Measurement of LV outer contour comprised, on one hand, the determination of posterior
wall displacement (in positions PIw and PIIw). On the other hand, it
comprised displacement of the RV endocardial interface of the VS (in positions PIs and PIIs). (PI = intersectional point one, close to the
AV-plane; PII = intersectional
point two, away from the AV-plane; w = posterior wall; s = septum, Fig.
3-9C).
Examination of sources of error for "video" and "frozen image" indicate that results from "video" are closest to true displacement values:
When "video" values are compared with those from M-mode registration in the short axis direction (reported in Table IXc and Table IXd), VS movement was found to correlate well (Table IXd). But M-mode registration is always preformed with a beam-position more close to the mitral valve, than in "video"-technique; therefore errors from "defective registration of lateral movements" (Fig. 3-10) will be larger for the M-mode registration.

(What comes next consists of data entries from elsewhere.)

Lemma ex_add_step t hash content txID : is_uint32 txID -> rtc store_step t (ex_tx_add t hash content txID).
Proof.
  intros Hid. unfold ex_tx_add. destruct (TbTxStore_Add 0 t hash content txID 5 0) as [[r t']| |] eqn:Hadd; [|done..].
  apply rtc_once. by eapply step_Add.
Qed.

Lemma ex_store_reachable : rtc store_step ex_new ex_store.
Proof. transitivity (ex_tx_add ex_new (ex_hash x01) [x0a] 7); apply ex_add_step; by unfold is_uint32. Qed.

Lemma ex_store_ok : store_ok ex_store.
Proof.
  pose proof ex_store_reachable as Hr.
  assert (store_ok ex_new) as Hinit by (split; intros k ?; unfold contents, ids_map; simpl; by rewrite lookup_empty).
  revert Hinit. induction Hr as [|x y z Hxy Hyz IH]; [done|]. intros Hx. apply IH.
  eapply step_ok; [apply ex_assigner|done..].
Qed.

Example TbTxStore_Add_spec_witness :
  exists r t', TbTxStore_Add second_ns ex_store (ex_hash x02) [x0c] 9 5 0 = Ret (r, t') /\ store_ok t' /\
    accepted ex_store r t' second_ns (ex_hash x02) [x0c] 9 5 0.
Proof.
  apply (TbTxStore_Add_spec second_ns ex_store (ex_hash x02) [x0c] 9 5 0 ex_store_ok);
    [concrete|done|by intros [? ?]|by vm_compute|by intros [? ?]].
Defined.

Example store_reachable_ok_witness :
  store_ok ex_store /\
  (forall id, 0 < id ->
     (exists tx, GetTxByID ex_store id = Ok tx /\ id ∈ tx_ids tx /\
        contents ex_store !! hash_key (tx_hash tx) = Some tx) \/
     GetTxByID ex_store id = Fail (Errorf "transaction with txID does not exist")).
Proof.
  apply (store_reachable_ok (1000 * second_ns) (100 * second_ns) tt newHashHistory (500 * second_ns) ex_store);
    [apply ex_assigner|apply ex_store_reachable].
Defined.

Example TbTxStore_clean_spec_witness :
  exists t' ids, TbTxStore_clean (200 * second_ns) ex_store = Ret (t', 1, ids) /\
    contents t' !! hash_key (ex_hash x02) = None.
Proof.
  destruct (TbTxStore_clean_spec (200 * second_ns) ex_store ex_store_ok) as (t' & ids & Heq & _ & [Hc _] & _).
  exists t', ids. split; [rewrite Heq; vm_compute; reflexivity|].
  destruct (contents t' !! hash_key (ex_hash x02)) as [tx|] eqn:Htx; [|reflexivity].
  exfalso. apply Hc in Htx as [Htx Hn]. apply Hn. vm_compute in Htx. injection Htx as <-.
  right. split; reflexivity.
Defined.

Example removed_is_protected_witness :
  let t := remove second_ns ex_store (hash_key (ex_hash x01)) FullReEntryProtection in
  exists r t', TbTxStore_Add (2 * second_ns) t (ex_hash x01) [x0a] TxIDEmpty 5 0 = Ret (r, t') /\
    tr_AlreadySeen r = true /\ contents t' !! hash_key (ex_hash x01) = None.
Proof.
  eapply (removed_is_protected _ ex_store _ second_ns (2 * second_ns) (ex_hash x01) [x0a] 5 0 7 ex_store_ok);
    [done|vm_compute; reflexivity|reflexivity|by vm_compute|by vm_compute|done|done].
Defined.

The studies in persons no. 6 and 7 were excluded, because of pulmonary tissue and ribs hindering optimal positioning of the probe, resulting in exaggerated movement of VS. (In contrast, the same persons displayed a rather "normal" outer contour movement of the posterior wall (Table IXc), compared with movement in point PIw under "video w" (Table IXa)).
There is a difference between the movement of VS and the posterior wall in intersectional point pairs close to (PIS/PIw), and not so close to (PIIS/PIIw), anulus fibrosus. It is probably due to the following:
The pulmonary artery and ascending aorta are attached to the anterior part of the AV-plane, and are relative fix to the surroundings of the heart. Also the apex is relatively fix to the surroundings. Therefore, when the AV-plane moves in the direction of apex during systole, the posterior part of the AV-plane will move more easily than the anterior part. This creates a momentum that can be felt, which causing the apex to beat against the chest wall.
The "rocking heart" phenomenon seen in pericardial effusion, can be due to the same momentum. It can also be due to the redistribution of fluid around the heart, which is working within the boundaries set by the pericardium and surrounding tissues (constant outer form). A corresponding cyclic redistribution of fluid around the healthy heart is not possible.
By digitising left ventricular wall and septum displacements registered by M-mode in 9 healthy adults, it was possible to get an average of the posterior wall and septal outer contour movement during a heart cycle.
These findings were compared with outer contour variation. This was obtained by comparison of maximal diastolic ventricular sector image in the direction of the long axis (including atrial systole) with the minimum systolic sector image. It was made by frozen image and also by a video replay technique.
It was found that when projection and registration errors were taken into account, the mean value of the outer contour variation close to the AV plane was between 1-2 mm; at apex it was practically reduced to zero.
An analogous registration was performed to investigate the motion of the AV-plane. When the obtained values were compared, and projection and registration errors were taken into account, the motion of the AV-plane was about 21 mm on the left side; on the right side it was 25 mm.